DIRECTIONS: Check every line of the data below for the word "WorkExperience". Copy the ones that have it.

(Records excerpted from a collection)
★ ★ ★ ★ ★
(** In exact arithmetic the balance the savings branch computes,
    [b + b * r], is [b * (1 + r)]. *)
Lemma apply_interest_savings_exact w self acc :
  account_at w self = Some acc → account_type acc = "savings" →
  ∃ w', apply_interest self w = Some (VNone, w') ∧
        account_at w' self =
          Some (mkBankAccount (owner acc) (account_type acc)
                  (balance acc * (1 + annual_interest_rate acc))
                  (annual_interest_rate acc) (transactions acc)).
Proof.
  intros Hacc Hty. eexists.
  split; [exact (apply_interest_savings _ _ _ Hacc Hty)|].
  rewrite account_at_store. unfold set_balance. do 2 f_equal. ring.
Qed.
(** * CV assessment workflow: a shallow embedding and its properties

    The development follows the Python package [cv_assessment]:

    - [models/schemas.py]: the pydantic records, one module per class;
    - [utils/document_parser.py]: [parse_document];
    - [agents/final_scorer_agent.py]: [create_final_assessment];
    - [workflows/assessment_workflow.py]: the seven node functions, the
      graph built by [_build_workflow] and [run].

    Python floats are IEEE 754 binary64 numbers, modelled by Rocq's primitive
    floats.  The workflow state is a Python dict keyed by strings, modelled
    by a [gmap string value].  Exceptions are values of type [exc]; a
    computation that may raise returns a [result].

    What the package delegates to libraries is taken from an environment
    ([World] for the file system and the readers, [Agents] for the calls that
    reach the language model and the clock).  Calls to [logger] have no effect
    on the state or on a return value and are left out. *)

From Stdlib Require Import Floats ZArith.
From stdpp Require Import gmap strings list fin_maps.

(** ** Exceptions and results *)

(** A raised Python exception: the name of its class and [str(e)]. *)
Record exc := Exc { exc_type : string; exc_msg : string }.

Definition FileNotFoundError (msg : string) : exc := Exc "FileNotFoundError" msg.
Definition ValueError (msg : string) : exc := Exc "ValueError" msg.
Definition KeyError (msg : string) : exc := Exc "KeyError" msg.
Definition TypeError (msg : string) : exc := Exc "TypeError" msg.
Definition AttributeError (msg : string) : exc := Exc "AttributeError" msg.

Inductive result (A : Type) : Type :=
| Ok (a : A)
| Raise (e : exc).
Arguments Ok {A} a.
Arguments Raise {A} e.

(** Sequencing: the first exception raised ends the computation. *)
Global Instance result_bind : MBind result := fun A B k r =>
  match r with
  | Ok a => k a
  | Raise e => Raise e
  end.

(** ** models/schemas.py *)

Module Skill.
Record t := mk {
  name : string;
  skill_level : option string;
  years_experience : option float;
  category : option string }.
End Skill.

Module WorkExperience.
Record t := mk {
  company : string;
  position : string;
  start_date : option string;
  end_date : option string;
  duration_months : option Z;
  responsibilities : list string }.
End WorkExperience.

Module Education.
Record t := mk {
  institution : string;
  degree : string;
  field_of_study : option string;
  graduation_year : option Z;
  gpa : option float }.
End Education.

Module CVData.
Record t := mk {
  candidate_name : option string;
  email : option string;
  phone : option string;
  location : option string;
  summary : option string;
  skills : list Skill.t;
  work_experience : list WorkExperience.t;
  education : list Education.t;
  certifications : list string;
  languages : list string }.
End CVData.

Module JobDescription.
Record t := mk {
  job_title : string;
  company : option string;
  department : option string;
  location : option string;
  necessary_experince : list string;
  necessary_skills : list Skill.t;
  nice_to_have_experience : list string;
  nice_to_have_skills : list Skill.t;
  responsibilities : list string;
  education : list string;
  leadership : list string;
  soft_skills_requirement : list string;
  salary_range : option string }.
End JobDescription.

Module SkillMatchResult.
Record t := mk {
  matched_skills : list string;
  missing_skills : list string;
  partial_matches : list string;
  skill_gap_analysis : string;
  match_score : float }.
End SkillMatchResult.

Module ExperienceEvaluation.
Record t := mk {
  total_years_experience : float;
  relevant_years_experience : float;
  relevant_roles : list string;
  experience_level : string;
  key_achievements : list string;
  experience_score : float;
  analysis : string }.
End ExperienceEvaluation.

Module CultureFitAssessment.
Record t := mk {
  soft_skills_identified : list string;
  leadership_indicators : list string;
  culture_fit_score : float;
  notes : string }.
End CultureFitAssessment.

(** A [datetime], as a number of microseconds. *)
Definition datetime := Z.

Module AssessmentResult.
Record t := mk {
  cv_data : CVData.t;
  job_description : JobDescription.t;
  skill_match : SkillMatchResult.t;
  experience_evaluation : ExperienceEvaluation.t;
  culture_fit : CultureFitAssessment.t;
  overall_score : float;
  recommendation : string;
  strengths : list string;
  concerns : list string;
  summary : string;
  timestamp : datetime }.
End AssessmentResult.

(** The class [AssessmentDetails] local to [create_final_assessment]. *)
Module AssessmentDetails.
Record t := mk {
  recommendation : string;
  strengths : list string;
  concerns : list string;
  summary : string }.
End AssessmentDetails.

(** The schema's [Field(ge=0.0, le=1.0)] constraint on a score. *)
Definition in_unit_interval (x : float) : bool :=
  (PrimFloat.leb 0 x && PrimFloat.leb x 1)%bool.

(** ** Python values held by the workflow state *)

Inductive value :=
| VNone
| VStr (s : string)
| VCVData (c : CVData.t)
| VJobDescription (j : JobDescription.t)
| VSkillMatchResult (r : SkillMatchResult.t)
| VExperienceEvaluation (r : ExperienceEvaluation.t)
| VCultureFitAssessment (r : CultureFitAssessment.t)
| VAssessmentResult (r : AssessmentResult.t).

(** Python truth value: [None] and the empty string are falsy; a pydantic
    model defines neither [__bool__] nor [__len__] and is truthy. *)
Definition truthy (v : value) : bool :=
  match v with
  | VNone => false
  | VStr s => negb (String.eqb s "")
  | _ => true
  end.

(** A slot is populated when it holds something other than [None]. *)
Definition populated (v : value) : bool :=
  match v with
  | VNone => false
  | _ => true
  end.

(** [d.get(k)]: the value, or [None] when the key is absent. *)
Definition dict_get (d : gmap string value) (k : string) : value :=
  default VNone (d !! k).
★ ★ ★ ★ ★
TASK OUTPUT:
Module WorkExperience.
End WorkExperience.
  work_experience : list WorkExperience.t;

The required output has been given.